James Hyde at the Brooklyn Rail:
In our culture we find “space” everywhere. It is prevalent as a type of background noise in our speech and writing. Space is taught in geometry, physics, architecture, and even in psychology, with terms like “personal space” and “psychological space.” The (often subliminal) purpose of adding space to terms that stand-alone is to make those terms more passive, and to give the term’s user distance from the subject. With the addition of “space” to “psychological,” consider that “psychology” suffices as a term on its own with no inherent need for the addition of space. Combining the terms adds the toughening effect of physics to the softer science of psychology. At the same time, adding space to the monolithic sounding “psychological” makes it warmer and fuzzier. Often the term space is used as an easygoing generality.

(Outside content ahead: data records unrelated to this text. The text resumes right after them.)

(* ===== verification/Config.v ===== *)
(** * Configuration and genesis: [bin/ivory/src/config.rs]

    A configuration string is its UTF-8 bytes; the TOML and JSON files are read
    by their crates into the records below.  The [alloc] map of the genesis file
    is the list of its entries in the order its [HashMap] iterates them, which is
    unspecified.  [init_datadir_with] draws a key and writes three files; the
    genesis file it writes for a key is [init_genesis]. *)

From S2P Require Import Prelude Hex Text Uint UintFacts UintProps Hash Address Bincode Core.
From S2P Require Import Trie State StateProps Crypto Vm Executor Consensus Store StoreProps.
#[local] Open Scope Z_scope.

Module ConfigError.
Inductive t : Type :=
| UnknownRole (role : bytes)
| ValidatorAddress (e : PrimitiveError)
| PublicKeyHex (e : PrimitiveError)
| AllocAddress (e : PrimitiveError)
| AllocBalanceHex (e : PrimitiveError)
| AllocBalanceDecimal
| GenesisExtraData
| SecretKeyHex (e : PrimitiveError)
| SecretKey (e : CryptoError)
| Consensus (e : ConsensusError.t).
End ConfigError.

(** ** Roles *)

Inductive ServerRole : Type := Master | Slave.
#[export] Instance ServerRole_eq_dec : EqDecision ServerRole.
Proof. solve_decision. Defined.

Module ServerRole.
Definition parse (s : bytes) : result ServerRole ConfigError.t :=
  let s := to_ascii_lowercase (trim s) in
  if bool_decide (s ∈ [str "master"; str "validator"; str "producer"]) then Ok Master
  else if bool_decide (s ∈ [str "slave"; str "follower"]) then Ok Slave
  else Err (ConfigError.UnknownRole s).
Definition as_str (r : ServerRole) : bytes :=
  match r with Master => str "master" | Slave => str "slave" end.
Definition may_produce (r : ServerRole) : bool :=
  match r with Master => true | Slave => false end.
End ServerRole.

(** ** The files *)

Record NodeFileConfig : Type := mkNodeFileConfig {
  chain_id : Z;
  rpc_addr : bytes;
  p2p_listen : bytes;
  bootstrap : list bytes;
  block_interval_ms : Z;
  contracts_dir : bytes;
  role : ServerRole;
  p2p_allowlist : list bytes;
  archive : bool;
  archive_keep : Z;
  rpc_read_addr : bytes }.

Definition default_archive : bool := true.
Definition default_archive_keep : Z := 256.
Definition node_config_default : NodeFileConfig :=
  mkNodeFileConfig 1 (str "127.0.0.1:8545") (str "/ip4/127.0.0.1/tcp/0") [] 2000 [] Master [] true 256 [].

Record GenesisValidator : Type := mkGenesisValidator { gv_address : bytes; gv_public_key : bytes }.
Record GenesisFile : Type := mkGenesisFile {
  gf_timestamp : Z;
  gf_gas_limit : Z;
  gf_validator : GenesisValidator;
  gf_extra_data : bytes;
  gf_alloc : list (bytes * bytes) }.

(** [for x in l { out.push(f(x)?) }] *)
Fixpoint try_map {A B E} (f : A -> result B E) (l : list A) : result (list B) E :=
  match l with
  | [] => Ok []
  | x :: l => let? y := f x in let? ys := try_map f l in Ok (y :: ys)
  end.

Lemma try_map_ok {A B E} (f : A -> result B E) l ys :
  try_map f l = Ok ys <-> Forall2 (fun x y => f x = Ok y) l ys.
Proof.
  revert ys; induction l as [|x l IH]; intros ys; simpl.
  - split; [intros [= <-]; constructor | intros H; by inversion H].
  - rewrite rbind_ok. split.
    + intros (y & Hy & H). apply rbind_ok in H as (ys' & Hys & [= <-]). constructor; [done | by apply IH].
    + intros H. inversion H as [|? y ? ys' Hy Hys]; subst. exists y. split; [done |].
      apply IH in Hys as ->. done.
Qed.

Section Config.
Context {HC : HexCrate} {BC : BincodeCrate} {SC : Sha3Crate} {EC : Ed25519Crate}.

Definition parse_u256 (s : bytes) : result U256 ConfigError.t :=
  if bool_decide (is_Some (strip_prefix (str "0x") s)) || bool_decide (is_Some (strip_prefix (str "0X") s))
  then map_err ConfigError.AllocBalanceHex (U256.from_hex s)
  else let? n := ok_or (parse_u128 s) ConfigError.AllocBalanceDecimal in Ok (U256.from_u128 n).

Definition parse_public_key (s : bytes) : result PublicKey ConfigError.t :=
  let? h := map_err ConfigError.PublicKeyHex (Hash.from_hex (n := 32) s) in
  Ok (PublicKey.from_bytes (hash_bytes h)).

(** [s.trim_start_matches("0x")]: a repeated two-character pattern. *)
Definition trim_0x (s : bytes) : bytes := trim_loop [str "0x"] (length s) s.

Definition poa_config (g : GenesisFile) : result PoAConfig ConfigError.t :=
  let? pk := parse_public_key (gv_public_key (gf_validator g)) in
  let? address :=
    map_err ConfigError.ValidatorAddress
      (match Address.from_hex (gv_address (gf_validator g)) with
       | Ok a => Ok a
       | Err _ => Address.from_hex (str "0x" ++ trim_0x (gv_address (gf_validator g)))
       end) in
  Ok (poa_single (mkValidator address pk)).

Definition parse_alloc_entry (e : bytes * bytes) : result (Address * U256) ConfigError.t :=
  let? address := map_err ConfigError.AllocAddress (Address.from_hex e.1) in
  let? balance := parse_u256 e.2 in
  Ok (address, balance).
Definition parsed_alloc (g : GenesisFile) : result (list (Address * U256)) ConfigError.t :=
  try_map parse_alloc_entry (gf_alloc g).

(** The loop shared by [alloc_state_root] and [run_node]. *)
Definition alloc_state (entries : list (Address * U256)) : StateDB :=
  foldl (fun s e => StateDB.set_account e.1 (with_balance e.2 account_new) s) StateDB.new entries.
Definition alloc_state_root (g : GenesisFile) : result H256 ConfigError.t :=
  let? entries := parsed_alloc g in
  Ok (StateDB.root_hash (alloc_state entries)).2.

(** [load_secret_key] on the text of the file, and what [write_secret_key] writes. *)
Definition parse_secret_key (text : bytes) : result SecretKey ConfigError.t :=
  let? h := map_err ConfigError.SecretKeyHex (Hash.from_hex (n := 32) (trim text)) in
  map_err ConfigError.SecretKey (secret_from_bytes h).
Definition secret_key_text (sk : SecretKey) : bytes := SecretKey.to_hex sk.

(** [init_datadir_with] after [generate_keypair]. *)
Definition init_header (addr : Address) : BlockHeader :=
  let '(tx_root, rx_root) := empty_list_roots in
  let state := StateDB.set_account addr (with_balance (U256.from_u128 1000000000000000000) account_new)
                 StateDB.new in
  mkBlockHeader 0 H256.ZERO 1 addr 30000000 0 (StateDB.root_hash state).2 tx_root rx_root U256.ZERO [].
Definition init_genesis (sk : SecretKey) : result GenesisFile ConfigError.t :=
  let pk := public_key_from_secret sk in
  let addr := address_from_secret sk in
  let? poa := map_err ConfigError.Consensus (poa_from_secret sk) in
  let? header :=
    map_err ConfigError.Consensus
      (seal_header (ConsensusEngine := poa_engine poa) (init_header addr) addr sk) in
  Ok (mkGenesisFile 1 30000000 (mkGenesisValidator (Address.to_hex addr) (PublicKey.to_hex pk))
        (str "0x" ++ hex_encode (extra_data header))
        [(Address.to_hex addr, str "1000000000000000000")]).

(** ** [genesis_block] of [node.rs] *)

Definition decode_extra (s : bytes) : result bytes ConfigError.t :=
  ok_or (hex_decode (strip_0x s)) ConfigError.GenesisExtraData.

Definition genesis_block (g : GenesisFile) : result Block ConfigError.t :=
  let? miner := map_err ConfigError.ValidatorAddress (Address.from_hex (gv_address (gf_validator g))) in
  let? extra := decode_extra (gf_extra_data g) in
  let '(tx_root, rx_root) := empty_list_roots in
  let? root := alloc_state_root g in
  Ok (mkBlock (mkBlockHeader 0 H256.ZERO (gf_timestamp g) miner (gf_gas_limit g) 0 root tx_root rx_root
                 U256.ZERO extra) [] []).
End Config.
(* ===== verification/Rpc.v ===== *)
(** * The JSON-RPC methods: [crates/ivory-rpc/src]

    [error.rs], [jsonrpc.rs], [types.rs], [context.rs] and [handler.rs].  A
    method is a function of the context and its parameters; only
    [send_raw_transaction] changes anything, and [handle] threads the context
    through it and through the metrics.  [fork] copies a state, so what a query
    does to the copy is dropped with it.  The texts of third-party errors that
    end up in a message are the parameter [ErrorTexts]. *)

From S2P Require Import Prelude Hex Uint UintFacts Hash Address Text Btree Bincode Core Trie State.
From S2P Require Import Crypto Vm Executor TxPool Consensus Store Apply Json Metrics.
#[local] Open Scope Z_scope.

(** ** [error.rs] and [jsonrpc.rs] *)

Module RpcError.
Inductive t : Type :=
| MethodNotFound (m : bytes)
| InvalidParams (m : bytes)
| Internal (m : bytes)
| Server (m : bytes)
| TransactionNotFound
| BlockNotFound
| AccountNotFound.
#[global] Instance eq_dec : EqDecision t.
Proof. solve_decision. Defined.
End RpcError.

Record JsonRpcError : Type := mkJsonRpcError {
  je_code : Z;
  je_message : bytes;
  je_data : option value }.

Definition parse_error : JsonRpcError := mkJsonRpcError (-32700) (str "Parse error") None.
Definition invalid_request : JsonRpcError := mkJsonRpcError (-32600) (str "Invalid Request") None.
Definition method_not_found (method : bytes) : JsonRpcError :=
  mkJsonRpcError (-32601) (str "Method not found: " ++ method) None.
Definition invalid_params (msg : bytes) : JsonRpcError :=
  mkJsonRpcError (-32602) (str "Invalid params: " ++ msg) None.
Definition internal_error (msg : bytes) : JsonRpcError :=
  mkJsonRpcError (-32603) (str "Internal error: " ++ msg) None.
Definition custom (code : Z) (message : bytes) : JsonRpcError := mkJsonRpcError code message None.

(** [impl From<RpcError> for JsonRpcError] *)
Definition json_rpc_error (err : RpcError.t) : JsonRpcError :=
  match err with
  | RpcError.MethodNotFound m => method_not_found m
  | RpcError.InvalidParams m => invalid_params m
  | RpcError.Internal m => internal_error m
  | RpcError.Server m => internal_error m
  | RpcError.TransactionNotFound => custom (-32000) (str "Transaction not found")
  | RpcError.BlockNotFound => custom (-32001) (str "Block not found")
  | RpcError.AccountNotFound => custom (-32002) (str "Account not found")
  end.
(* ===== verification/Light.v ===== *)
(** * The light client: [tools/ivory-light/src/lib.rs] and [main.rs]

    Decoding a header from the answer of [ivory_getHeaderByNumber], the checks
    on it and on its link to the previous header, and the [follow] command.  The
    full node is a function from a method and its parameters to its answer;
    [follow] threads the lines it has printed. *)

From S2P Require Import Prelude Hex Uint UintFacts Hash Address Text Btree Bincode Core.
From S2P Require Import Trie State Crypto Vm Executor TxPool Consensus Store Apply Json Metrics Rpc.
#[local] Open Scope Z_scope.

Module LightError.
Inductive t : Type :=
| ParentMismatch
| NumberMismatch
| MissingSeal
| InvalidRpc (field : bytes)
| HashMismatch.
#[global] Instance eq_dec : EqDecision t.
Proof. solve_decision. Defined.
End LightError.

Section Light.
Context {HC : HexCrate} {BC : BincodeCrate} {SC : Sha3Crate}.

Definition verify_header_link (prev next : BlockHeader) : result unit LightError.t :=
  if decide (parent_hash next ≠ header_hash prev) then Err LightError.ParentMismatch
  else if negb (number next =? saturating_add64 (number prev) 1) then Err LightError.NumberMismatch
  else if decide (extra_data next = []) then Err LightError.MissingSeal
  else Ok tt.

Definition light_str (what : bytes) (v : value) : result bytes LightError.t :=
  ok_or (as_str v) (LightError.InvalidRpc what).
Definition parse_qty (v : value) : result Z LightError.t :=
  let? s := light_str (str "qty") v in
  ok_or (parse_hex_u64 (strip_0x s)) (LightError.InvalidRpc (str "qty")).
Definition parse_h256 (v : value) : result H256 LightError.t :=
  let? s := light_str (str "hash") v in
  map_err (fun _ => LightError.InvalidRpc (str "hash")) (Hash.from_hex s).
Definition parse_address (v : value) : result Address LightError.t :=
  let? s := light_str (str "address") v in
  map_err (fun _ => LightError.InvalidRpc (str "address")) (Address.from_hex s).
Definition parse_light_u256 (v : value) : result U256 LightError.t :=
  let? s := light_str (str "u256") v in
  map_err (fun _ => LightError.InvalidRpc (str "u256")) (U256.from_hex s).
Definition parse_bytes (v : value) : result bytes LightError.t :=
  let? s := light_str (str "bytes") v in
  ok_or (hex_decode (strip_0x s)) (LightError.InvalidRpc (str "bytes")).

(** [parse(v.get(k).ok_or(LightError::InvalidRpc(k))?)?] *)
Definition member {A} (k : bytes) (parse : value -> result A LightError.t) (v : value) :
    result A LightError.t :=
  let? x := ok_or (get k v) (LightError.InvalidRpc k) in parse x.

Definition header_from_rpc (v : value) : result BlockHeader LightError.t :=
  let? number := member (str "number") parse_qty v in
  let? parent_hash := member (str "parentHash") parse_h256 v in
  let? timestamp := member (str "timestamp") parse_qty v in
  let? miner := member (str "miner") parse_address v in
  let? gas_limit := member (str "gasLimit") parse_qty v in
  let? gas_used := member (str "gasUsed") parse_qty v in
  let? state_root := member (str "stateRoot") parse_h256 v in
  let? transactions_root := member (str "transactionsRoot") parse_h256 v in
  let? receipts_root := member (str "receiptsRoot") parse_h256 v in
  let? difficulty := match get (str "difficulty") v with
                     | Some d => parse_light_u256 d
                     | None => Ok U256.ZERO
                     end in
  let? extra_data := member (str "extraData") parse_bytes v in
  Ok (mkBlockHeader number parent_hash timestamp miner gas_limit gas_used state_root
        transactions_root receipts_root difficulty extra_data).

Definition verify_rpc_hash (h : BlockHeader) (v : value) : result unit LightError.t :=
  let? reported := member (str "hash") parse_h256 v in
  if decide (reported ≠ header_hash h) then Err LightError.HashMismatch else Ok tt.

(** ** [main.rs] *)

Inductive FollowError : Type :=
| BadHeight
| BadQuantity
| EmptyRange (first last : Z)
| CallFailed (method : bytes)
| DecodeHeader (e : LightError.t)
| HeaderHash (e : LightError.t)
| GenesisSeal
| LinkAt (n : Z) (e : LightError.t)
| FirstNumber (got first : Z).

Definition parse_height (s : bytes) : result Z FollowError :=
  let s := trim s in
  match strip_prefix (str "0x") s, strip_prefix (str "0X") s with
  | Some hex, _ | None, Some hex => ok_or (parse_hex_u64 hex) BadHeight
  | None, None => ok_or (parse_u64 s) BadHeight
  end.

Definition parse_rpc_qty (v : value) : result Z FollowError :=
  let? s := ok_or (as_str v) BadQuantity in ok_or (parse_hex_u64 (strip_0x s)) BadQuantity.

Definition print_header (h : BlockHeader) : bytes :=
  encode_qty (number h) ++ str " " ++ Hash.to_hex (header_hash h).

(** The checks on the header served for height [n]. *)
Definition fetch_header (server : bytes -> value -> option value) (n : Z) : result BlockHeader FollowError :=
  let? raw := ok_or (server (str "ivory_getHeaderByNumber") (JArray [json_qty n]))
                (CallFailed (str "ivory_getHeaderByNumber")) in
  let? h := map_err DecodeHeader (header_from_rpc raw) in
  let? _ := map_err HeaderHash (verify_rpc_hash h raw) in
  if (n =? 0) && bool_decide (extra_data h = []) then Err GenesisSeal else Ok h.

(** [for n in start..=end]; [prev] is the header of the turn before. *)
Fixpoint follow_loop (server : bytes -> value -> option value) (start : Z) (prev : option BlockHeader)
    (ns : list Z) : smonad (list bytes) FollowError unit :=
  match ns with
  | [] => sret tt
  | n :: ns =>
      h <-! slift (fetch_header server n) ;;
      slift (match prev with
             | Some p => map_err (LinkAt n) (verify_header_link p h)
             | None => if number h =? start then Ok tt else Err (FirstNumber (number h) start)
             end) ;;;
      smodify (fun out => out ++ [print_header h]) ;;;
      follow_loop server start (Some h) ns
  end.

Definition follow (server : bytes -> value -> option value) (from to : bytes) :
    smonad (list bytes) FollowError unit :=
  start <-! slift (parse_height from) ;;
  finish <-! slift (if decide (to_ascii_lowercase to = str "latest")
                    then let? n := ok_or (server (str "eth_blockNumber") (JArray []))
                                     (CallFailed (str "eth_blockNumber")) in
                         parse_rpc_qty n
                    else parse_height to) ;;
  sguard (start <=? finish) (EmptyRange start finish) ;;;
  follow_loop server start None (seqZ start (finish - start + 1)).
End Light.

For example, “narrow gap,” “narrow corridor,” or “narrow room” are all more specific than “narrow space.” With respect to storage, the term “storage space” does little more to describe the location than simply add a syllable. Other than “outer space” or “rental space,” the term is employed more often than necessary—more for effect (or affect) than for precision.
I have long held that artists can whip up a complaint for any occasion—it is perhaps the favorite sport of painters, and we gain mysterious comfort from it. Over the last decade I have become increasingly conscious of the vacuity of the term space.